[Task inputs]

*** Begin section ***

(** The state [schedule] leaves when the thread it switched from is not destroyed. *)
Definition switched (k : kern) (th : thread) : kern :=
  set_active_pd (λ _, pagedir th) (set_thread_ticks (λ _, 0)
    (set_threads <[next_of k := set_status THREAD_RUNNING th]>
      (set_running (λ _, next_of k) (set_ready_list (λ _, tail (ready_list k)) k)))).
(** Destroying the thread [t]. *)
Definition destroyed (t : addr) (k : kern) : kern :=
  set_konts (delete t) (set_threads (delete t) k).

(** The state after [schedule]. *)
Definition scheduled (k : kern) (cur th : thread) : kern :=
  let k' := switched k th in
  if bool_decide (status cur = THREAD_DYING) && negb (running k =? next_of k)
     && negb (running k =? initial_thread k)
  then destroyed (running k) k' else k'.

(** Unfolds the primitive actions, to run a few of them on a known state. *)
Ltac kunfold := unfold upd_thread, upd_sema, ld_thread, ld_sema, ld_holder, ld_cond, load, push_kont,
  pop_kont, gets, modify, ASSERT, mbind, ST_bind, mret, ST_ret.

Lemma is_thread_run k t th : threads k !! t = Some th → magic th = THREAD_MAGIC → t ≠ NULL →
  is_thread t k = Ret (true, k).
Proof.
  intros Ht Hm Hn. unfold is_thread. rewrite nonnull_true by done. kunfold. by rewrite Ht, Hm.
Qed.

Section inv.
Context (st : thread_status) (k : kern) (Hinv : sched_inv st k).

Lemma inv_not_null t : is_Some (threads k !! t) → t ≠ NULL.
Proof. intros Ht ->. rewrite (si_null _ _ Hinv) in Ht. by destruct Ht. Qed.

Lemma inv_is_thread t : is_Some (threads k !! t) → is_thread t k = Ret (true, k).
Proof.
  intros [th Ht]. eapply is_thread_run; [done|by eapply (si_magic _ _ Hinv)|by apply inv_not_null].
Qed.

Lemma inv_next : ∃ th, threads k !! next_of k = Some th.
Proof.
  unfold next_of. destruct (ready_list k) as [|t l] eqn:E; simpl.
  - destruct (si_idle _ _ Hinv) as (th & ? & _). by exists th.
  - destruct (si_ready _ _ Hinv t) as [(th & ? & _) _]; [rewrite E; set_solver|]. by exists th.
Qed.
End inv.

Lemma thread_current_run k th : threads k !! running k = Some th → magic th = THREAD_MAGIC →
  status th = THREAD_RUNNING → running k ≠ NULL → thread_current k = Ret (running k, k).
Proof.
  intros Ht Hm Hs Hn. unfold thread_current, running_thread. run_by ltac:(done).
  run_by ltac:(by eapply is_thread_run). run_by ltac:(done). kunfold. rewrite Ht. simpl.
  by rewrite bool_decide_eq_true_2.
Qed.

Lemma inv_current k : sched_inv THREAD_RUNNING k → thread_current k = Ret (running k, k).
Proof.
  intros Hinv. destruct (si_running _ _ Hinv) as (th & Ht & Hs).
  eapply thread_current_run; [done|by eapply (si_magic _ _ Hinv)|done|].
  eapply inv_not_null; [done|by exists th].
Qed.

(** What [thread_schedule_tail] does before it looks at the previous thread. *)
Definition activated (k : kern) (th : thread) : kern :=
  set_active_pd (λ _, pagedir th) (set_thread_ticks (λ _, 0)
    (set_threads <[running k := set_status THREAD_RUNNING th]> k)).

Lemma tail_run k th prev : threads k !! running k = Some th → magic th = THREAD_MAGIC →
  running k ≠ NULL → intr_on k = false → prev ≠ running k →
  (prev ≠ NULL → is_Some (threads k !! prev)) →
  thread_schedule_tail prev k = Ret ((),
    match threads k !! prev with
    | Some p => if nonnull prev && bool_decide (status p = THREAD_DYING) && negb (prev =? initial_thread k)
                then destroyed prev (activated k th) else activated k th
    | None => activated k th
    end).
Proof.
  intros Ht Hm Hn Hoff Hp Hpe. unfold thread_schedule_tail, running_thread, intr_get_level.
  run_by ltac:(done). run_by ltac:(done). rewrite Hoff. run_by ltac:(done).
  assert (upd_thread (running k) (set_status THREAD_RUNNING) k =
    Ret ((), set_threads <[running k := set_status THREAD_RUNNING th]> k)) as Hu by (kunfold; by rewrite Ht).
  rewrite (bind_run _ _ _ _ _ Hu). run_by ltac:(done). unfold process_activate.
  set (k1 := set_thread_ticks (λ _, 0) (set_threads <[running k := set_status THREAD_RUNNING th]> k)).
  assert (threads k1 !! running k1 = Some (set_status THREAD_RUNNING th)) as Hk1 by apply lookup_insert_eq.
  assert (process_activate k1 = Ret ((), activated k th)) as Hact.
  { unfold process_activate. rewrite (bind_run _ _ _ _ _ (thread_current_run k1 _ Hk1 Hm eq_refl Hn)).
    kunfold. by rewrite Hk1. }
  rewrite (bind_run _ _ _ _ _ Hact). destruct (nonnull prev) eqn:Hnn.
  2: { by destruct (threads k !! prev). }
  destruct (Hpe ltac:(by intros ->)) as [p Hpp]. rewrite Hpp. kunfold. simpl.
  rewrite lookup_insert_ne, Hpp by done. destruct (bool_decide (status p = THREAD_DYING)); [|done]. simpl.
  destruct (prev =? initial_thread k); [done|]. simpl.
  rewrite (proj2 (Z.eqb_neq prev (running k))) by done. simpl. unfold free_thread. kunfold. simpl.
  by rewrite lookup_insert_ne, Hpp by done.
Qed.

(** [schedule] runs to the state [scheduled]. *)
Lemma schedule_run st k cur th : sched_inv st k → st ≠ THREAD_RUNNING → intr_on k = false →
  threads k !! running k = Some cur → threads k !! next_of k = Some th →
  schedule k = Ret ((), scheduled k cur th).
Proof.
  intros Hinv Hst Hoff Hcur Hth. unfold schedule, running_thread. run_by ltac:(done).
  set (k1 := set_ready_list (λ _, tail (ready_list k)) k).
  assert (next_thread_to_run k = Ret (next_of k, k1)) as Hnext.
  { unfold next_thread_to_run, next_of. kunfold. destruct k as [? ? ? [|t l]]; done. }
  rewrite (bind_run _ _ _ _ _ Hnext). unfold intr_get_level. run_by ltac:(done). simpl. rewrite Hoff.
  run_by ltac:(done).
  assert (ld_thread (running k) k1 = Ret (cur, k1)) as Hld by (kunfold; simpl; by rewrite Hcur).
  rewrite (bind_run _ _ _ _ _ Hld).
  destruct (si_running _ _ Hinv) as (cur' & Hc & Hs). rewrite Hcur in Hc. injection Hc as <-.
  rewrite bool_decide_eq_false_2 by congruence. run_by ltac:(done).
  assert (next_of k ≠ NULL) as Hnn by (eapply inv_not_null; [done|by exists th]).
  pose proof (si_magic _ _ Hinv _ _ Hth) as Hm.
  rewrite (bind_run _ _ _ _ _ (is_thread_run k1 _ th Hth Hm Hnn)). run_by ltac:(done).
  unfold scheduled. destruct (Z.eqb_spec (running k) (next_of k)) as [E|E]; cbn [negb].
  - run_by ltac:(done).
    assert (threads k1 !! running k1 = Some th) as Ht1 by (simpl; by rewrite E).
    rewrite (tail_run k1 th NULL); [|done|done|simpl; congruence|done|simpl; congruence|done].
    rewrite andb_false_r. simpl threads. rewrite (si_null _ _ Hinv).
    unfold activated, switched. simpl. rewrite E. do 5 f_equal. unfold k1, set_running. simpl. by rewrite <-E.
  - run_by ltac:(done).
    assert (running k ≠ NULL) as Hrn by (eapply inv_not_null; [done|by exists cur]).
    rewrite (tail_run (set_running (λ _, next_of k) k1) th (running k)); [|done..].
    simpl threads. rewrite Hcur, nonnull_true by done. simpl initial_thread.
    rewrite andb_true_r. cbn [andb]. by destruct (bool_decide _ && _).
Qed.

*** End section ***

[What is needed] Copy out, word for word, the part of the entries above that begins at the line with "run_by ltac:(done). run_by" and ends at the line with "rewrite (bind_run _ _ _ _ _ Hu).", including both.

[Task output]
  run_by ltac:(done). run_by ltac:(done). rewrite Hoff. run_by ltac:(done).
  assert (upd_thread (running k) (set_status THREAD_RUNNING) k =
    Ret ((), set_threads <[running k := set_status THREAD_RUNNING th]> k)) as Hu by (kunfold; by rewrite Ht).
  rewrite (bind_run _ _ _ _ _ Hu). run_by ltac:(done). unfold process_activate.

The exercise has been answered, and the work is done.